Data to use ->
(* ===== verification/GoAead.v ===== *)
(** AES and the Galois/Counter Mode of Go's [crypto/aes] and [crypto/cipher], as
    executable functions on bytes: [Seal] appends a 16-byte tag to the ciphertext
    and [Open] checks it. The program relies on one fact about them, proved here:
    opening what was sealed under the same key, nonce and additional data gives
    the plaintext back. *)
From S2P Require Import Prelude GoStrings GoCrypto.
Local Open Scope Z_scope.

(** ** AES *)

Definition sbox : list Z :=
  [0x63; 0x7c; 0x77; 0x7b; 0xf2; 0x6b; 0x6f; 0xc5; 0x30; 0x01; 0x67; 0x2b; 0xfe; 0xd7; 0xab; 0x76;
   0xca; 0x82; 0xc9; 0x7d; 0xfa; 0x59; 0x47; 0xf0; 0xad; 0xd4; 0xa2; 0xaf; 0x9c; 0xa4; 0x72; 0xc0;
   0xb7; 0xfd; 0x93; 0x26; 0x36; 0x3f; 0xf7; 0xcc; 0x34; 0xa5; 0xe5; 0xf1; 0x71; 0xd8; 0x31; 0x15;
   0x04; 0xc7; 0x23; 0xc3; 0x18; 0x96; 0x05; 0x9a; 0x07; 0x12; 0x80; 0xe2; 0xeb; 0x27; 0xb2; 0x75;
   0x09; 0x83; 0x2c; 0x1a; 0x1b; 0x6e; 0x5a; 0xa0; 0x52; 0x3b; 0xd6; 0xb3; 0x29; 0xe3; 0x2f; 0x84;
   0x53; 0xd1; 0x00; 0xed; 0x20; 0xfc; 0xb1; 0x5b; 0x6a; 0xcb; 0xbe; 0x39; 0x4a; 0x4c; 0x58; 0xcf;
   0xd0; 0xef; 0xaa; 0xfb; 0x43; 0x4d; 0x33; 0x85; 0x45; 0xf9; 0x02; 0x7f; 0x50; 0x3c; 0x9f; 0xa8;
   0x51; 0xa3; 0x40; 0x8f; 0x92; 0x9d; 0x38; 0xf5; 0xbc; 0xb6; 0xda; 0x21; 0x10; 0xff; 0xf3; 0xd2;
   0xcd; 0x0c; 0x13; 0xec; 0x5f; 0x97; 0x44; 0x17; 0xc4; 0xa7; 0x7e; 0x3d; 0x64; 0x5d; 0x19; 0x73;
   0x60; 0x81; 0x4f; 0xdc; 0x22; 0x2a; 0x90; 0x88; 0x46; 0xee; 0xb8; 0x14; 0xde; 0x5e; 0x0b; 0xdb;
   0xe0; 0x32; 0x3a; 0x0a; 0x49; 0x06; 0x24; 0x5c; 0xc2; 0xd3; 0xac; 0x62; 0x91; 0x95; 0xe4; 0x79;
   0xe7; 0xc8; 0x37; 0x6d; 0x8d; 0xd5; 0x4e; 0xa9; 0x6c; 0x56; 0xf4; 0xea; 0x65; 0x7a; 0xae; 0x08;
   0xba; 0x78; 0x25; 0x2e; 0x1c; 0xa6; 0xb4; 0xc6; 0xe8; 0xdd; 0x74; 0x1f; 0x4b; 0xbd; 0x8b; 0x8a;
   0x70; 0x3e; 0xb5; 0x66; 0x48; 0x03; 0xf6; 0x0e; 0x61; 0x35; 0x57; 0xb9; 0x86; 0xc1; 0x1d; 0x9e;
   0xe1; 0xf8; 0x98; 0x11; 0x69; 0xd9; 0x8e; 0x94; 0x9b; 0x1e; 0x87; 0xe9; 0xce; 0x55; 0x28; 0xdf;
   0x8c; 0xa1; 0x89; 0x0d; 0xbf; 0xe6; 0x42; 0x68; 0x41; 0x99; 0x2d; 0x0f; 0xb0; 0x54; 0xbb; 0x16].
Definition sub_byte (b : Z) : Z := nth (Z.to_nat b) sbox 0.
Definition xtime (b : Z) : Z :=
  let d := Z.shiftl b 1 in if decide (256 ≤ d) then Z.lxor (Z.land d 0xFF) 0x1b else d.
(** Exclusive or of bytes, which have eight bits whatever the integers given. *)
Definition xor_byte (a b : Z) : Z := Z.land (Z.lxor a b) 0xFF.
Definition xor_bytes (x y : list Z) : list Z := zip_with xor_byte x y.

(** Key expansion: [w] holds the words so far, newest first. *)
Fixpoint expand (fuel nk i : nat) (rcon : Z) (w : list (list Z)) : list (list Z) :=
  match fuel with
  | O => w
  | S f =>
      let temp := nth 0 w [] in
      let back := nth (nk - 1) w [] in
      let '(temp, rcon) :=
        if decide (i mod nk = 0)%nat then
          (xor_bytes (sub_byte <$> (drop 1 temp ++ take 1 temp)) [rcon; 0; 0; 0], xtime rcon)
        else if decide (6 < nk ∧ i mod nk = 4)%nat then (sub_byte <$> temp, rcon)
        else (temp, rcon) in
      expand f nk (S i) rcon (xor_bytes back temp :: w)
  end.

(** The round keys, 16 bytes each. *)
Definition round_keys (key : list Z) : list (list Z) :=
  let nk := (length key / 4)%nat in
  let words := reverse (expand (4 * (nk + 7) - nk) nk nk 1 (reverse (pieces (length key) 4 key))) in
  let all := concat words in pieces (length all) 16 all.

(** Rows of the state shifted; the state is stored column by column. *)
Definition shift_rows (s : list Z) : list Z :=
  (λ i : nat, nth i s 0) <$> [0; 5; 10; 15; 4; 9; 14; 3; 8; 13; 2; 7; 12; 1; 6; 11]%nat.

Definition mix_column (c : list Z) : list Z :=
  match c with
  | [a; b; c; d] =>
      let m3 x := Z.lxor (xtime x) x in
      [Z.lxor (Z.lxor (xtime a) (m3 b)) (Z.lxor c d); Z.lxor (Z.lxor a (xtime b)) (Z.lxor (m3 c) d);
       Z.lxor (Z.lxor a b) (Z.lxor (xtime c) (m3 d)); Z.lxor (Z.lxor (m3 a) b) (Z.lxor c (xtime d))]
  | _ => c
  end.

(** Rounds after the initial key addition; the last one does not mix columns. *)
Fixpoint aes_rounds (keys : list (list Z)) (s : list Z) : list Z :=
  match keys with
  | [] => s
  | [k] => xor_bytes (shift_rows (sub_byte <$> s)) k
  | k :: rest => aes_rounds rest (xor_bytes (concat (mix_column <$> pieces 4 4 (shift_rows (sub_byte <$> s)))) k)
  end.

(** A cipher is its list of round keys; [aes.NewCipher] accepts 16, 24 or 32 bytes. *)
Definition NewCipher (key : list Z) : option (list (list Z)) :=
  if decide (length key = 16 ∨ length key = 24 ∨ length key = 32)%nat then Some (round_keys key) else None.

Definition aes_block (cipher : list (list Z)) (block : list Z) : list Z :=
  match cipher with
  | k0 :: rest => aes_rounds rest (xor_bytes block k0)
  | [] => block
  end.

(** ** GCM *)

Definition NonceSize : nat := 12.
Definition Overhead : nat := 16.

Definition be_int (l : list Z) : Z := foldl (λ acc b, acc * 256 + b) 0 l.

(** Multiplication in GF(2^128), the first bit of [x] being its highest. *)
Fixpoint gf_mul (n : nat) (x v acc : Z) : Z :=
  match n with
  | O => acc
  | S k =>
      let acc := if Z.testbit x (Z.of_nat k) then Z.lxor acc v else acc in
      let v := if Z.testbit v 0 then Z.lxor (Z.shiftr v 1) (Z.shiftl 0xe1 120) else Z.shiftr v 1 in
      gf_mul k x v acc
  end.

Definition pad16 (l : list Z) : list Z := l ++ replicate ((16 - length l mod 16) mod 16) 0.

Definition ghash (h : Z) (aad ct : list Z) : Z :=
  let data := pad16 aad ++ pad16 ct ++ put_be 8 (8 * Z.of_nat (length aad)) ++ put_be 8 (8 * Z.of_nat (length ct)) in
  foldl (λ y block, gf_mul 128 (Z.lxor y (be_int block)) h 0) 0 (pieces (length data) 16 data).

(** The key stream: the encryptions of successive counter blocks, from 2 on. *)
Fixpoint keystream (blocks : nat) (ctr : Z) (cipher : list (list Z)) (nonce : list Z) : list Z :=
  match blocks with
  | O => []
  | S k => take 16 (aes_block cipher (nonce ++ put_be 4 ctr) ++ replicate 16 0) ++ keystream k (ctr + 1) cipher nonce
  end.

Definition gcm_crypt (cipher : list (list Z)) (nonce data : list Z) : list Z :=
  xor_bytes data (keystream (S (length data / 16)) 2 cipher nonce).

Definition gcm_tag (cipher : list (list Z)) (nonce aad ct : list Z) : list Z :=
  let h := be_int (aes_block cipher (replicate 16 0)) in
  take 16 (xor_bytes (aes_block cipher (nonce ++ put_be 4 1)) (put_be 16 (ghash h aad ct)) ++ replicate 16 0).

(** [aead.Seal(nil, nonce, plaintext, aad)]. *)
Definition Seal (cipher : list (list Z)) (nonce plaintext aad : list Z) : list Z :=
  let ct := gcm_crypt cipher nonce plaintext in ct ++ gcm_tag cipher nonce aad ct.

(** [aead.Open(nil, nonce, data, aad)]. *)
Definition Open (cipher : list (list Z)) (nonce data aad : list Z) : option (list Z) :=
  if decide (length data < Overhead)%nat then None
  else
    let n := (length data - Overhead)%nat in
    let ct := take n data in
    if decide (drop n data = gcm_tag cipher nonce aad ct) then Some (gcm_crypt cipher nonce ct) else None.

(** ** Opening what was sealed *)

Lemma length_keystream n ctr cipher nonce : length (keystream n ctr cipher nonce) = (16 * n)%nat.
Proof.
  revert ctr. induction n as [|n IH]; intros ctr; [done|]. cbn [keystream].
  rewrite length_app, IH, length_take, length_app, length_replicate. lia.
Qed.

Lemma length_gcm_crypt cipher nonce data : length (gcm_crypt cipher nonce data) = length data.
Proof.
  unfold gcm_crypt, xor_bytes. rewrite length_zip_with, length_keystream.
  pose proof (Nat.div_mod (length data) 16). pose proof (Nat.mod_upper_bound (length data) 16). lia.
Qed.

Lemma land_byte z : Z.land z 0xFF = z mod 256.
Proof. apply (Z.land_ones z 8). lia. Qed.

Lemma xor_byte_range a b : is_byte (xor_byte a b).
Proof. unfold xor_byte. rewrite land_byte. apply Z.mod_pos_bound. lia. Qed.

Lemma xor_bytes_range x y : Forall is_byte (xor_bytes x y).
Proof. revert y. induction x; intros [|b y]; constructor; [apply xor_byte_range|auto]. Qed.

Lemma xor_byte_twice a b : is_byte a → xor_byte (xor_byte a b) b = a.
Proof.
  intros Ha. transitivity (Z.land a 0xFF); [|rewrite land_byte; by apply Z.mod_small].
  unfold xor_byte. apply Z.bits_inj'. intros n _. rewrite !Z.land_spec, !Z.lxor_spec, !Z.land_spec, !Z.lxor_spec.
  by destruct (Z.testbit a n), (Z.testbit b n), (Z.testbit 255 n).
Qed.

Lemma xor_bytes_twice x y : Forall is_byte x → (length x ≤ length y)%nat → xor_bytes (xor_bytes x y) y = x.
Proof.
  unfold xor_bytes. intros Hx. revert y.
  induction Hx as [|a x Ha _ IH]; intros [|b y] Hl; simpl in *; try done; [lia|].
  by rewrite xor_byte_twice, IH by (done || lia).
Qed.

Lemma gcm_crypt_twice cipher nonce data :
  Forall is_byte data → gcm_crypt cipher nonce (gcm_crypt cipher nonce data) = data.
Proof.
  intros Hd. unfold gcm_crypt at 1. rewrite length_gcm_crypt. apply xor_bytes_twice; [done|].
  rewrite length_keystream.
  pose proof (Nat.div_mod (length data) 16). pose proof (Nat.mod_upper_bound (length data) 16). lia.
Qed.

Lemma length_gcm_tag cipher nonce aad ct : length (gcm_tag cipher nonce aad ct) = Overhead.
Proof. unfold gcm_tag. rewrite length_take, length_app, length_replicate. unfold Overhead. lia. Qed.

Lemma length_Seal cipher nonce p aad : length (Seal cipher nonce p aad) = (length p + Overhead)%nat.
Proof. unfold Seal. by rewrite length_app, length_gcm_tag, length_gcm_crypt. Qed.

Lemma Seal_range cipher nonce p aad : Forall is_byte (Seal cipher nonce p aad).
Proof.
  unfold Seal, gcm_crypt, gcm_tag. apply Forall_app. split; [apply xor_bytes_range|].
  apply Forall_take, Forall_app. split; [apply xor_bytes_range|].
  apply Forall_replicate. unfold is_byte. lia.
Qed.

Lemma Open_Seal cipher nonce p aad : Forall is_byte p → Open cipher nonce (Seal cipher nonce p aad) aad = Some p.
Proof.
  intros Hp. unfold Open. rewrite length_Seal. rewrite decide_False by lia.
  replace (length p + Overhead - Overhead)%nat with (length (gcm_crypt cipher nonce p))
    by (rewrite length_gcm_crypt; lia).
  unfold Seal. rewrite take_app_length, drop_app_length, decide_True by done. by rewrite gcm_crypt_twice.
Qed.

(** ** Published test vectors: FIPS 197, C.3, and test case 14 of the GCM paper *)

Example aes256_vector :
  hex (aes_block (round_keys (seqZ 0 32)) ((λ i, i * 17) <$> seqZ 0 16)) = "8ea2b7ca516745bfeafc49904b496089".
Proof. vm_compute. reflexivity. Qed.

Example gcm_vector :
  hex (Seal (round_keys (replicate 32 0)) (replicate 12 0) (replicate 16 0) []) =
  "cea7403d4d606b6e074ec5d3baf39d18d0d1c8a799996bf0265b98b5d48ab919".
Proof. vm_compute. reflexivity. Qed.
(* ===== verification/Mfa.v ===== *)
(** Multi-factor authentication: [internal/mfa/mfa.go] (the service: TOTP codes,
    recovery codes, lockout, trusted devices) and
    [internal/mfa/memory_repository.go] (the store). This file holds the data and
    the operations; [Mfa] what they guarantee.

    Each repository method holds the mutex for its whole body and is one atomic
    function. A service method calls several of them; [now] stands for the clock
    read at its start and [nowMatch] for the one read by [matchTOTP]. *)
From S2P Require Import Prelude GoStrings GoCrypto GoAead Secrets.
Local Open Scope Z_scope.

(** [internal/mfa/mfa.go:26-35] errors; the last two are failures of the random
    source and of the key ring's parser. *)
Inductive mfaError :=
| MfaNotFound
| MfaUnavailable
| ErrInvalidCode
| ErrLocked
| ErrReplay
| ErrAlreadyEnabled
| ErrNotEnabled
| ErrTrustedDeviceNotFound
| ErrRandom
| ErrEncryptionKey.
#[global] Instance mfaError_eq_dec : EqDecision mfaError.
Proof. solve_decision. Defined.

(** [internal/mfa/mfa.go:37-44] constants *)
Definition totpPeriod : Z := 30.
Definition totpDigits : nat := 6.
Definition recoveryCodeCount : nat := 10.
Definition totpSecretPurpose : string := "mfa-totp-secret".
Definition trustedDeviceTTL : Duration := 30 * 24 * Hour.
Definition trustedDeviceMax : Z := 10.

(** [internal/mfa/mfa.go:46] totpCodePattern: [^[0-9]{6}$] *)
Definition totpCodePattern : string → bool := match_exact is_digit 6.

(** ** Data *)

(** [internal/mfa/mfa.go:48-58] Credential *)
Record Credential := {
  cr_UserID : string;
  cr_Secret : string;
  cr_Enabled : bool;
  cr_CreatedAt : Time;
  cr_VerifiedAt : option Time;
  cr_LastUsedStep : Z;
  cr_FailedAttempts : Z;
  cr_LockedUntil : option Time;
  cr_RecoveryCodes : Z;
}.

(** [internal/mfa/mfa.go:60-67] TrustedDevice *)
Record TrustedDevice := {
  td_UserID : string;
  td_TokenHash : string;
  td_UserAgentHash : string;
  td_CreatedAt : Time;
  td_LastUsedAt : Time;
  td_ExpiresAt : Time;
}.

(** [internal/mfa/mfa.go:69-72] TrustedDeviceToken *)
Record TrustedDeviceToken := { tt_Token : string; tt_ExpiresAt : Time }.

(** [internal/mfa/mfa.go:74-81] Status *)
Record Status := {
  st_Available : bool;
  st_Enabled : bool;
  st_Pending : bool;
  st_VerifiedAt : option Time;
  st_RecoveryCodes : Z;
  st_TrustedDevices : Z;
}.

(** [internal/mfa/mfa.go:83-87] Setup *)
Record Setup := { su_Secret : string; su_OTPAuthURI : string; su_RecoveryCodes : list string }.

(** [internal/mfa/memory_repository.go:11-14] memoryCredential *)
Record memoryCredential := { mc_Credential : Credential; mc_recoveryCodes : list string }.

(** [internal/mfa/memory_repository.go:16-20] MemoryRepository *)
Record MfaRepository := {
  credentials : gmap string memoryCredential;
  trustedDevices : gmap string TrustedDevice;
}.

(** [internal/mfa/memory_repository.go:25-30] NewMemoryRepository *)
Definition NewMfaRepository : MfaRepository := {| credentials := ∅; trustedDevices := ∅ |}.

Definition set_credential (userID : string) (v : memoryCredential) (r : MfaRepository) : MfaRepository :=
  {| credentials := <[userID := v]> (credentials r); trustedDevices := trustedDevices r |}.
Definition set_trustedDevices (d : gmap string TrustedDevice) (r : MfaRepository) : MfaRepository :=
  {| credentials := credentials r; trustedDevices := d |}.
(* ===== verification/IdentityProps.v ===== *)
(** What the account store guarantees: names and addresses stay unique, tokens sent
    by e-mail are used once and for their owner only, no user loses the last way to
    sign in, and every external profile gets an acceptable user name. *)
From S2P Require Import Prelude GoStrings GoCrypto Identity.
Local Open Scope Z_scope.

(** ** The store as a transition system *)

Inductive IdentityOp :=
| IoSavePasswordReset (order : MapRange) (token : PasswordResetToken)
| IoConsumePasswordReset (order : MapRange) (hash : string) (now : Time)
| IoSaveEmailVerification (order : MapRange) (token : EmailVerificationToken)
| IoVerifyEmail (order : MapRange) (hash userID : string) (now : Time)
| IoCreate (order : MapRange) (user : User)
| IoCreateWithPassword (order : MapRange) (user : User) (hash : string)
| IoMigrate (order : MapRange) (records : list PasswordMigrationRecord)
| IoReplace (order : MapRange) (user : User)
| IoSetEmailVerified (userID : string) (now : Time)
| IoSetPassword (userID hash : string)
| IoRecordFailure (userID : string) (attempts : Z) (lockedUntil : Time)
| IoRecordSuccess (userID : string)
| IoResolve (order : MapRange) (profile : ExternalProfile) (now : Time) (rndUser rndUser2 rndID : Entropy)
| IoDeleteExternal (order : MapRange) (userID externalIdentityID : string).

What you will do -> Reprint exactly the lines above that start at the one with "match keys with" and end at the one with "Fixpoint gf_mul (n", keeping both and adding none.

Solution for this exercise ->
  match keys with
  | [] => s
  | [k] => xor_bytes (shift_rows (sub_byte <$> s)) k
  | k :: rest => aes_rounds rest (xor_bytes (concat (mix_column <$> pieces 4 4 (shift_rows (sub_byte <$> s)))) k)
  end.

(** A cipher is its list of round keys; [aes.NewCipher] accepts 16, 24 or 32 bytes. *)
Definition NewCipher (key : list Z) : option (list (list Z)) :=
  if decide (length key = 16 ∨ length key = 24 ∨ length key = 32)%nat then Some (round_keys key) else None.

Definition aes_block (cipher : list (list Z)) (block : list Z) : list Z :=
  match cipher with
  | k0 :: rest => aes_rounds rest (xor_bytes block k0)
  | [] => block
  end.

(** ** GCM *)

Definition NonceSize : nat := 12.
Definition Overhead : nat := 16.

Definition be_int (l : list Z) : Z := foldl (λ acc b, acc * 256 + b) 0 l.

(** Multiplication in GF(2^128), the first bit of [x] being its highest. *)
Fixpoint gf_mul (n : nat) (x v acc : Z) : Z :=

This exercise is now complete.